Par cette même ordonnance, le juge des référés du tribunal de commerce a simplement décidé de joindre l’examen du bien-fondé de l’exception territoriale soulevée ainsi par la partie défenderesse à l’examen de la demande principale présentée par E Holding.
Il n’existe en conséquence aucune autorité de la chose décidée liée au dispositif de l’ordonnance du 4 décembre 2018 qui aurait restreint la capacité d’examen du juge des référés du bien-fondé de l’exception d’incompétence territoriale dans le cadre de son ordonnance du 21 décembre 2018.
Il convient de procéder à l’examen du bien-fondé de cette exception.
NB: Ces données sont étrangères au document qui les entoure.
(* ===== verification/TcpServerFacts.v ===== *)
(** * TcpServer: every descriptor belongs to a socket somebody still needs, and a stopped server winds down *)
From S2P Require Import Prelude Endian Text FdManager Address IOManager Hook Socket Network SocketFacts TcpServerConf TcpServer.
Open Scope list_scope.
Open Scope Z_scope.

Section facts.
Context {N : Type} `{!Net N, !NetLaws N, !Host}.
Implicit Types (w : world N) (k : Socket) (n : N) (base : gset Z) (l : list nat).

(** ** The invariant *)
Definition valid w (i : nat) : Prop := (i < List.length (w_objects w))%nat.
Definition named w (i : nat) : Prop := i ∈ m_socks (w_server w) ∨ StartAccept i ∈ w_accept w ∨ i ∈ w_io w.
Record inv w base : Prop := {
  inv_sound : sound (w_objects w) (w_net w) base;
  inv_named i : named w i → valid w i;
  inv_accept : is_Some (m_acceptWorker (w_server w));
  inv_io : is_Some (m_ioWorker (w_server w))
}.
(** An object that holds a descriptor is pointed to, by the server, by a task, or by one of
    the local pointers [l]. *)
Definition reachable w l : Prop := ∀ i k, w_objects w !! i = Some k → m_sock k ≠ -1 → named w i ∨ i ∈ l.
Lemma referenced_named i w : referenced i w = true ↔ named w i.
Proof. unfold referenced, named. rewrite !orb_true_iff, !bool_decide_eq_true. tauto. Qed.
(* ===== verification/ThreadFacts.v ===== *)
(** * ThreadFacts: what the guards and the start of a thread promise *)
From S2P Require Import Prelude Text Thread.
Open Scope list_scope.
Open Scope Z_scope.

(** ** Counting in a list *)
Section count.
Context {X : Type} `{!EqDecision X}.
Definition count (x : X) (l : list X) : nat := List.length (filter (λ y, y = x) l).
Lemma count_cons x y l : count x (y :: l) = ((if decide (y = x) then 1 else 0) + count x l)%nat.
Proof. unfold count. rewrite filter_cons. by case_decide. Qed.
Lemma count_perm x l k : l ≡ₚ k → count x l = count x k.
Proof. intros Hp. unfold count. by rewrite Hp. Qed.
Lemma count_snoc x y l : count x (l ++ [y]) = ((if decide (y = x) then 1 else 0) + count x l)%nat.
Proof. rewrite <-count_cons. apply count_perm. by rewrite Permutation_app_comm. Qed.
Lemma count_delete x y l i : l !! i = Some y → count x l = ((if decide (y = x) then 1 else 0) + count x (delete i l))%nat.
Proof. intros Hi. rewrite <-count_cons. apply count_perm. by apply delete_Permutation. Qed.
Lemma guards_insert x y z l i : l !! i = Some y →
  (count x (<[i := z]> l) + (if decide (y = x) then 1 else 0) = count x l + (if decide (z = x) then 1 else 0))%nat.
Proof.
  intros Hi. rewrite (count_delete x y l i Hi). pose proof (lookup_lt_Some _ _ _ Hi).
  rewrite (count_delete x z (<[i := z]> l) i) by (by apply list_lookup_insert_eq).
  replace (delete i (<[i := z]> l)) with (delete i l); [lia|].
  rewrite !delete_take_drop, take_insert_ge, drop_insert_lt by lia. done.
Qed.
Lemma count_pos x l i : l !! i = Some x → (0 < count x l)%nat.
Proof. intros Hi. rewrite (count_delete x x l i Hi), decide_True by done. lia. Qed.
Lemma count_two x l i j : l !! i = Some x → l !! j = Some x → i ≠ j → (1 < count x l)%nat.
Proof.
  intros Hi Hj Hij. rewrite (count_delete x x l i Hi), decide_True by done. enough (0 < count x (delete i l))%nat by lia.
  destruct (decide (j < i)%nat).
  - apply (count_pos x _ j). by rewrite list_lookup_delete_lt by lia.
  - apply (count_pos x _ (pred j)). rewrite list_lookup_delete_ge by lia. by replace (S (pred j)) with j by lia.
Qed.
Lemma count_zero x l : count x l = 0%nat → ∀ i, l !! i ≠ Some x.
Proof. intros Hc i Hi%count_pos. lia. Qed.
Lemma count_none x l : (∀ i, l !! i ≠ Some x) → count x l = 0%nat.
Proof.
  intros Hno. unfold count. destruct (filter _ l) as [|y k] eqn:E; [done|]. exfalso.
  assert (Hin : y ∈ filter (λ y, y = x) l) by (rewrite E; by left). apply list_elem_of_filter in Hin as [-> Hin].
  apply list_elem_of_lookup_1 in Hin as [i Hi]. by apply (Hno i).
Qed.
End count.
#[local] Arguments count : simpl never.

(** ** The guards of a lock
    Any number of guards, made, locked, unlocked and destroyed in any order by any threads;
    each has the operations of its kind. *)
Section guards.
Context {K L : Type} (ops : K → lock_ops L).
Inductive gstep : L * list (K * bool) → L * list (K * bool) → Prop :=
  | gs_new k l gs b l' : guard_new (ops k) l = Some (b, l') → gstep (l, gs) (l', gs ++ [(k, b)])
  | gs_lock i k b l gs b' l' : gs !! i = Some (k, b) → guard_lock (ops k) b l = Some (b', l') → gstep (l, gs) (l', <[i := (k, b')]> gs)
  | gs_unlock i k b l gs b' l' : gs !! i = Some (k, b) → guard_unlock (ops k) b l = Some (b', l') → gstep (l, gs) (l', <[i := (k, b')]> gs)
  | gs_destroy i k b l gs l' : gs !! i = Some (k, b) → guard_destroy (ops k) b l = Some l' → gstep (l, gs) (l', delete i gs).
(** What a step does to the lock: nothing, or one [acquire] or [release] with the flag. *)
Inductive gmove : L * list (K * bool) → L * list (K * bool) → Prop :=
  | gm_none i k b l gs gs' : gs !! i = Some (k, b) → gs' = gs ∨ b = false ∧ gs' = delete i gs → gmove (l, gs) (l, gs')
  | gm_new k l gs l' : acquire (ops k) l = Some l' → gmove (l, gs) (l', gs ++ [(k, true)])
  | gm_acquire i k l gs l' : gs !! i = Some (k, false) → acquire (ops k) l = Some l' → gmove (l, gs) (l', <[i := (k, true)]> gs)
  | gm_release i k l gs l' gs' : gs !! i = Some (k, true) → release (ops k) l = Some l' →
      gs' = <[i := (k, false)]> gs ∨ gs' = delete i gs → gmove (l, gs) (l', gs').
Lemma gstep_move s s' : gstep s s' → gmove s s'.
Proof.
  destruct 1 as [k l gs b l' Hn|i k b l gs b' l' Hi Hn|i k b l gs b' l' Hi Hn|i k b l gs l' Hi Hn].
  - unfold guard_new in Hn. destruct (acquire (ops k) l) eqn:E; [|done]. injection Hn as <- <-. by constructor.
  - unfold guard_lock in Hn. destruct b; cbn in Hn.
    + injection Hn as <- <-. rewrite list_insert_id by done. econstructor; [done|by left].
    + destruct (acquire (ops k) l) eqn:E; [|done]. injection Hn as <- <-. by econstructor.
  - unfold guard_unlock in Hn. destruct b; cbn in Hn.
    + destruct (release (ops k) l) eqn:E; [|done]. injection Hn as <- <-. econstructor; [done|done|by left].
    + injection Hn as <- <-. rewrite list_insert_id by done. econstructor; [done|by left].
  - unfold guard_destroy, guard_unlock in Hn. destruct b; cbn in Hn.
    + destruct (release (ops k) l) eqn:E; [|done]. injection Hn as <-. econstructor; [done|done|by right].
    + injection Hn as <-. econstructor; [done|by right].
Qed.
End guards.

(** ** Read and write guards *)
Ltac cases := cbn in *; repeat case_decide; simplify_eq; cbn in *; try lia.
Definition rw_ops (write : bool) : lock_ops rwlock := if write then RWMutex_write else RWMutex_read.
Definition rw_inv (s : rwlock * list (bool * bool)) : Prop :=
  readers s.1 = count (false, true) s.2 ∧ Nat.b2n (writer s.1) = count (true, true) s.2 ∧ (writer s.1 = true → readers s.1 = 0%nat).
Lemma rw_inv_move s s' : gmove rw_ops s s' → rw_inv s → rw_inv s'.
Proof.
  unfold rw_inv. destruct 1 as [i k b l gs gs' Hi Hgs|k l gs l' Ha|i k l gs l' Hi Ha|i k l gs l' gs' Hi Hr Hgs]; cbn; intros (H1 & H2 & H3).
  - destruct Hgs as [->|[-> ->]]; [done|]. rewrite (count_delete (false, true) _ _ _ Hi) in H1. rewrite (count_delete (true, true) _ _ _ Hi) in H2.
    destruct k; cbn in H1, H2; done.
  - rewrite !count_snoc. destruct k; cbn in Ha; unfold wrlock, rdlock in Ha.
    + destruct (readers l) eqn:E; [|done]. destruct (writer l) eqn:Ew; [done|]. injection Ha as <-. cases.
    + destruct (writer l) eqn:Ew; [done|]. injection Ha as <-. cases.
  - pose proof (guards_insert (false, true) _ (k, true) _ _ Hi) as C1. pose proof (guards_insert (true, true) _ (k, true) _ _ Hi) as C2.
    destruct k; cbn in Ha; unfold wrlock, rdlock in Ha.
    + destruct (readers l) eqn:E; [|done]. destruct (writer l) eqn:Ew; [done|]. injection Ha as <-. cases.
    + destruct (writer l) eqn:Ew; [done|]. injection Ha as <-. cases.
  - assert (C : ∀ x, (count x gs' + (if decide ((k, true) = x) then 1 else 0) = count x gs + (if decide ((k, false) = x) then 1 else 0) ∨
      count x gs' + (if decide ((k, true) = x) then 1 else 0) = count x gs)%nat).
    { intros x. destruct Hgs as [->| ->]; [left; apply guards_insert, Hi|right; rewrite (count_delete x _ _ _ Hi); lia]. }
    pose proof (C (false, true)) as C1. pose proof (C (true, true)) as C2. clear C.
    assert (release (rw_ops k) l = rw_unlock l) as Hu by (by destruct k). rewrite Hu in Hr. unfold rw_unlock in Hr.
    destruct k; destruct (writer l) eqn:Ew; destruct (readers l) as [|m] eqn:Er; cases.
Qed.
Lemma rw_inv_reachable s : rtc (gstep rw_ops) (RWMutex_new, []) s → rw_inv s.
Proof.
  intros Hr. assert (H0 : rw_inv (RWMutex_new, [])) by done. revert H0. induction Hr as [s|s1 s2 s3 Hs _ IH]; [done|].
  intros H1. by eapply IH, rw_inv_move, H1; apply gstep_move.
Qed.
Lemma unlock_some {L} (ops : lock_ops L) b l : (b = true → is_Some (release ops l)) → is_Some (guard_unlock ops b l) ∧ is_Some (guard_destroy ops b l).
Proof.
  intros Hb. unfold guard_destroy, guard_unlock. destruct b; [|done]. destruct (Hb eq_refl) as [l' ->]. done.
Qed.

(** ** The exclusive locks *)
Definition exclusive (ops : lock_ops bool) : Prop := (∀ l l', acquire ops l = Some l' → l = false ∧ l' = true) ∧ release ops true = Some false ∧ acquire ops false = Some true.
Lemma mutex_exclusive : exclusive Mutex.
Proof. split_and!; try done. intros [] l'; [done|]. by injection 1. Qed.
Lemma spinlock_exclusive : exclusive Spinlock.
Proof. split_and!; try done. intros [] l'; [done|]. by injection 1. Qed.
Lemma cas_spin_held fuel : CASLock_spin fuel true = None.
Proof. induction fuel as [|fuel IH]; [done|]. exact IH. Qed.
Lemma caslock_exclusive turns : (0 < turns)%nat → exclusive (CASLock turns).
Proof.
  intros Ht. destruct turns as [|turns]; [lia|]. split_and!; try done. intros [] l'; cbn.
  - by rewrite cas_spin_held.
  - by injection 1.
Qed.
Definition excl_inv (s : bool * list (() * bool)) : Prop := Nat.b2n s.1 = count ((), true) s.2.
Lemma excl_inv_move ops s s' : exclusive ops → gmove (λ _, ops) s s' → excl_inv s → excl_inv s'.
Proof.
  intros (Ha & Hr & _). unfold excl_inv. destruct 1 as [i [] b l gs gs' Hi Hgs|[] l gs l' Hac|i [] l gs l' Hi Hac|i [] l gs l' gs' Hi Hre Hgs]; cbn; intros H1.
  - destruct Hgs as [->|[-> ->]]; [done|]. rewrite (count_delete ((), true) _ _ _ Hi) in H1. cases.
  - rewrite !count_snoc. apply Ha in Hac as [-> ->]. cases.
  - pose proof (guards_insert ((), true) _ ((), true) _ _ Hi) as C1. apply Ha in Hac as [-> ->]. cases.
  - pose proof (count_pos _ _ _ Hi). assert (l = true) as -> by (destruct l; [done|cbn in H1; lia]). rewrite Hr in Hre. injection Hre as <-.
    destruct Hgs as [->| ->]; [pose proof (guards_insert ((), true) _ ((), false) _ _ Hi)|pose proof (count_delete ((), true) _ _ _ Hi)]; cases.
Qed.
Lemma excl_inv_reachable ops s : exclusive ops → rtc (gstep (λ _ : (), ops)) (false, []) s → excl_inv s.
Proof.
  intros He Hr. assert (H0 : excl_inv (false, [])) by done. revert H0. induction Hr as [s|s1 s2 s3 Hs _ IH]; [done|].
  intros H1. by eapply IH, (excl_inv_move ops), H1; [|apply gstep_move].
Qed.

(** C37: Guards exclude each other and are balanced, however any number of them is made,
    locked, unlocked and destroyed by any threads: over [Mutex], [Spinlock] and [CASLock]
    at most one guard holds the lock; over [RWMutex] a write guard that holds it is alone,
    while read guards may share it.  No guard ever releases a lock that is not held, and
    when no guard holds it the lock is as new. *)
Theorem guards_exclude :
  (∀ ops s, ops = Mutex ∨ ops = Spinlock ∨ (∃ turns, (0 < turns)%nat ∧ ops = CASLock turns) → rtc (gstep (λ _ : (), ops)) (false, []) s →
    (∀ i j, s.2 !! i = Some ((), true) → s.2 !! j = Some ((), true) → i = j) ∧
    (∀ i b, s.2 !! i = Some ((), b) → (b = true → s.1 = true) ∧ is_Some (guard_unlock ops b s.1) ∧ is_Some (guard_destroy ops b s.1)) ∧
    ((∀ i, s.2 !! i ≠ Some ((), true)) → s.1 = false ∧ guard_new ops s.1 = Some (true, true))) ∧
  (∀ s, rtc (gstep rw_ops) (RWMutex_new, []) s →
    (∀ i j w, s.2 !! i = Some (true, true) → s.2 !! j = Some (w, true) → i = j) ∧
    (∀ i w b, s.2 !! i = Some (w, b) → is_Some (guard_unlock (rw_ops w) b s.1) ∧ is_Some (guard_destroy (rw_ops w) b s.1)) ∧
    ((∀ i w, s.2 !! i ≠ Some (w, true)) → s.1 = RWMutex_new) ∧
    ((∀ i, s.2 !! i ≠ Some (true, true)) → is_Some (guard_new RWMutex_read s.1))).
Proof.
  split.
  - intros ops s Hops Hr. assert (He : exclusive ops).
    { destruct Hops as [->|[->|(turns & Ht & ->)]]; [apply mutex_exclusive|apply spinlock_exclusive|by apply caslock_exclusive]. }
    pose proof (excl_inv_reachable ops s He Hr) as Hinv. unfold excl_inv in Hinv. destruct He as (_ & Hre & Hac). split_and!.
    + intros i j Hi Hj. destruct (decide (i = j)) as [|Hij]; [done|]. pose proof (count_two _ _ _ _ Hi Hj Hij). destruct s.1; cbn in Hinv; lia.
    + intros i b Hi. assert (Hb : b = true → s.1 = true).
      { intros ->. pose proof (count_pos _ _ _ Hi). destruct s.1; [done|cbn in Hinv; lia]. }
      split; [done|]. apply unlock_some. intros Hbt. rewrite (Hb Hbt), Hre. done.
    + intros Hno. rewrite (count_none _ _ Hno) in Hinv. destruct s.1; [done|]. unfold guard_new. by rewrite Hac.
  - intros s Hr. destruct (rw_inv_reachable s Hr) as (H1 & H2 & H3).
    split_and!.
    + intros i j w Hi Hj. pose proof (count_pos _ _ _ Hi). assert (Hw : writer s.1 = true) by (destruct (writer s.1); [done|cbn in H2; lia]).
      destruct w; [|pose proof (count_pos _ _ _ Hj); specialize (H3 Hw); lia].
      destruct (decide (i = j)) as [|Hij]; [done|]. pose proof (count_two _ _ _ _ Hi Hj Hij). rewrite Hw in H2. cbn in H2. lia.
    + intros i w b Hi. apply unlock_some. intros ->. pose proof (count_pos _ _ _ Hi) as Hc. replace (release (rw_ops w) s.1) with (rw_unlock s.1) by (by destruct w).
      unfold rw_unlock. destruct (writer s.1) eqn:Ew; [done|]. destruct w; [cbn in H2; lia|]. destruct (readers s.1); [lia|done].
    + intros Hno. destruct s.1 as [r wr]. cbn in *. rewrite (count_none (false, true)) in H1 by (intros; apply Hno). rewrite (count_none (true, true)) in H2 by (intros; apply Hno).
      subst r. by destruct wr.
    + intros Hno. rewrite (count_none _ _ Hno) in H2. unfold guard_new. cbn. unfold rdlock. by destruct (writer s.1).
Qed.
Il est constant à cet égard que les documents contractuels ne contiennent aucune clause attributive de compétence territoriale.
En effet, si la promesse d’achat contenait effectivement une clause attributive de compétence territoriale au profit de la juridiction parisienne, cette dernière a disparu dans le cadre du contrat de cession, conclu évidemment postérieurement à la promesse d’achat, lequel contrat prévoit expressément :
— une clause compromissoire pour la résolution du litige éventuel entre les parties (article 10.13) se
subrogeant nécessairement à la clause attributive de compétence territoriale prévue par la promesse ;
— une clause d’intégralité par laquelle les parties ont convenu que le contrat de cession constitue le seul accord entre elles.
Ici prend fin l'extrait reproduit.